Wild and selected oysters were exposed to ambient (500 µatm) and elevated (1100 µatm) seawater pCO2. After 6 weeks we determined their extracellular acid-base status and in vivo metabolic costs of prominent ion regulators (Na+/K+-ATPase, H+-ATPase, Na+/H+-exchange) in isolated gill and mantle tissues.
Wild oysters showed a lower pHe than selectively bred oysters. The acidosis was associated with increased hemolymph pCO2 in wild but not in selected oysters. Although we observed alterations in cellular energy allocation to ion transporters, these patterns were not tightly linked to the differing pHe values.

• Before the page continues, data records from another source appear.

(* ===== verification/Descriptor.v ===== *)
(** The project's sandbox descriptor, internal/sandbox/descriptor.go: what makes one valid,
    what it resolves to, and the mounts given on the command line. *)
From S2P Require Import Prelude Regex Markdown Spec Shell GateScript Paths Domains Policy Workspaces Toolchain Duration.

(** ** Data *)

Record DescriptorRepo := MkRepo { dr_Source : gostring; dr_Name : gostring; dr_Main : bool; dr_ReadOnly : bool }.
Record DescriptorMount := MkMount { dm_Source : gostring; dm_Dest : gostring; dm_ReadOnly : option bool }.
Record EgressRequest := MkEgressRequest { eq_AuthorizedDomains : list gostring; eq_DirectAllow : list gostring }.
Record Descriptor := MkDescriptor { ds_Version : Z; ds_Repos : list DescriptorRepo; ds_Mounts : list DescriptorMount;
  ds_Egress : option EgressRequest; ds_Toolchain : option DescriptorToolchain; ds_Lifecycle : option gostring }.

Record RepoMount := MkRepoMount { rm_Source : gostring; rm_Name : gostring; rm_Main : bool; rm_ReadOnly : bool }.
Record ResolvedDescriptor := MkResolved { rd_Repos : list RepoMount; rd_Mounts : list MountSpec; rd_Egress : option EgressRequest }.

Definition DescriptorVersion : Z := 1.

(** ** Validation *)

(** validateHostPort *)
Definition validateHostPort (hp : gostring) : bool :=
  match Index hp ":" with
  | None => false
  | Some i =>
      let host := take i hp in
      let port := drop (S i) hp in
      negb ((host =s "") || Contains host "*" || (port =s "")) && forallb (fun b => between 48 57 (bz b)) port
  end.

(** The repos in order: the explicit names seen, and how many are main; [None] is an error. *)
Fixpoint validate_repos (seen : gset gostring) (mains : nat) (repos : list DescriptorRepo) : option nat :=
  match repos with
  | [] => Some mains
  | r :: repos' =>
      if TrimSpace (dr_Source r) =s "" then None
      else
        let explicit := TrimSpace (dr_Name r) in
        let mains := if dr_Main r then S mains else mains in
        if explicit =s "" then validate_repos seen mains repos'
        else if negb (ValidateMountName explicit) || bool_decide (explicit ∈ seen) then None
        else validate_repos ({[explicit]} ∪ seen) mains repos'
  end.

Section validate.
Context (ToLower : gostring -> gostring).

(** Descriptor.Validate *)
Definition Descriptor_Validate (d : Descriptor) : bool :=
  (ds_Version d =? DescriptorVersion)%Z &&
  match validate_repos ∅ 0 (ds_Repos d) with
  | None => false
  | Some mains => negb (1 <? mains) && negb ((mains =? 0) && (1 <? length (ds_Repos d)))
  end &&
  forallb (fun m => (TrimSpace (dm_Source m) <>s "") && ((dm_Dest m =s "") || validateGuestDest (dm_Dest m))) (ds_Mounts d) &&
  match ds_Toolchain d with Some tc => bool_decide (is_Some (NormalizeToolCaches ToLower (dt_Caches tc))) | None => true end &&
  match ds_Lifecycle d with Some v => bool_decide (is_Some (ParseIdleStop ToLower v)) | None => true end &&
  match ds_Egress d with
  | Some e => forallb validateDomainPattern (eq_AuthorizedDomains e) && forallb validateHostPort (eq_DirectAllow e)
  | None => true
  end.
End validate.

(** MountName *)
Definition MountName (r : DescriptorRepo) : gostring :=
  let n := TrimSpace (dr_Name r) in if n <>s "" then n else filepath_Base (filepath_Clean (dr_Source r)).

(** IdleStop, EgressDomains, ToolchainCaches *)
Definition Descriptor_IdleStop (d : option Descriptor) : gostring := default [] (d ≫= ds_Lifecycle).
Definition EgressDomains (d : option Descriptor) : list gostring := default [] (eq_AuthorizedDomains <$> (d ≫= ds_Egress)).
Definition ToolchainCaches (d : option Descriptor) : list gostring :=
  match d ≫= ds_Toolchain with
  | None => []
  | Some tc => match dt_Caches tc with [] => DefaultToolCaches | cs => cs end
  end.

(** ** Resolution *)

(** What the client's machine answers: the home, and where symbolic links lead. *)
Record ClientHost := MkClientHost { ch_Home : option gostring; ch_EvalSymlinks : gostring -> option gostring }.

Section resolve.
Context (ToLower : gostring -> gostring) (H : ClientHost).

Definition strip (s pre : gostring) : gostring := if HasPrefix s pre then drop (length pre) s else s.

(** resolveSource *)
Definition resolveSource (baseDir src : gostring) : option gostring :=
  let s := TrimSpace src in
  if s =s "" then None
  else match (if HasPrefix s "~" then (fun home => filepath_Join home (strip (strip s "~") "/")) <$> ch_Home H else Some s) with
       | None => None
       | Some s =>
           match (if filepath_IsAbs s then Some s else if baseDir =s "" then None else Some (filepath_Join baseDir s)) with
           | None => None
           | Some s => filepath_Clean <$> ch_EvalSymlinks H s
           end
       end.

Fixpoint resolve_repos (baseDir : gostring) (seen : gset gostring) (repos : list DescriptorRepo) : option (list RepoMount) :=
  match repos with
  | [] => Some []
  | r :: repos' =>
      match resolveSource baseDir (dr_Source r) with
      | None => None
      | Some src =>
          let name := if TrimSpace (dr_Name r) =s "" then filepath_Base src else TrimSpace (dr_Name r) in
          if negb (ValidateMountName name) || bool_decide (name ∈ seen) then None
          else cons (MkRepoMount src name (dr_Main r) (dr_ReadOnly r)) <$> resolve_repos baseDir ({[name]} ∪ seen) repos'
      end
  end.

Definition resolve_mount (baseDir : gostring) (m : DescriptorMount) : option MountSpec :=
  (fun src => MkMountSpec src (defaultDest (dm_Dest m) src) (default true (dm_ReadOnly m))) <$> resolveSource baseDir (dm_Source m).

(** Descriptor.Resolve, with the directory it is resolved against. *)
Definition Descriptor_Resolve (d : Descriptor) (baseDir : gostring) : option ResolvedDescriptor :=
  match resolve_repos baseDir ∅ (ds_Repos d), mapM (resolve_mount baseDir) (ds_Mounts d) with
  | Some repos, Some mounts =>
      let repos := match repos with [r] => [MkRepoMount (rm_Source r) (rm_Name r) true (rm_ReadOnly r)] | _ => repos end in
      let egress := match ds_Egress d with
                    | Some e => match eq_AuthorizedDomains e, eq_DirectAllow e with
                                | [], [] => None
                                | ds, da => Some (MkEgressRequest (SortedDomains ToLower ds) da)
                                end
                    | None => None
                    end in
      Some (MkResolved repos mounts egress)
  | _, _ => None
  end.

(** ** Mounts of the command line *)

(** MergeUserMounts: the destinations seen in order, and the last mount of each. *)
Fixpoint merge_loop (byDest : gmap gostring MountSpec) (order : list gostring) (ms : list MountSpec) : option (gmap gostring MountSpec * list gostring) :=
  match ms with
  | [] => Some (byDest, order)
  | m :: ms' =>
      if negb (validateGuestDest (mt_Dest m)) then None
      else merge_loop (<[mt_Dest m := m]> byDest) (match byDest !! mt_Dest m with None => order ++ [mt_Dest m] | Some _ => order end) ms'
  end.
Definition MergeUserMounts (fileMounts cliMounts : list MountSpec) : option (list MountSpec) :=
  match merge_loop ∅ [] (fileMounts ++ cliMounts) with
  | None => None
  | Some (byDest, order) => Some (omap (fun d => byDest !! d) (sort_Strings order))
  end.

(** ParseMountFlag *)
Definition ParseMountFlag (baseDir value : gostring) : option MountSpec :=
  let raw := TrimSpace value in
  if raw =s "" then None
  else
    let parts := split_byte ":" raw in
    if 3 <? length parts then None
    else
      let '(ro, parts) :=
        if 1 <? length parts then
          if default [] (last parts) =s "ro" then (true, take (length parts - 1) parts)
          else if default [] (last parts) =s "rw" then (false, take (length parts - 1) parts) else (true, parts)
        else (true, parts) in
      match resolveSource baseDir (default [] (parts !! 0)) with
      | None => None
      | Some src =>
          let dest := defaultDest (default [] (parts !! 1)) src in
          if validateGuestDest dest then Some (MkMountSpec src dest ro) else None
      end.
End resolve.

Our findings suggest that partial pHe compensation in selected oysters occurred at the systemic level due to their increased ability to eliminate metabolic CO2, possibly brought about by higher or more efficient feeding rates, which are known to be the basis for their faster growth. Thus, effective filtration and OA resilience might be positively correlated traits in oysters. Understanding the adaptive potential of marine organisms thus relies on identifying the physiological mechanisms that are modified in response to OA.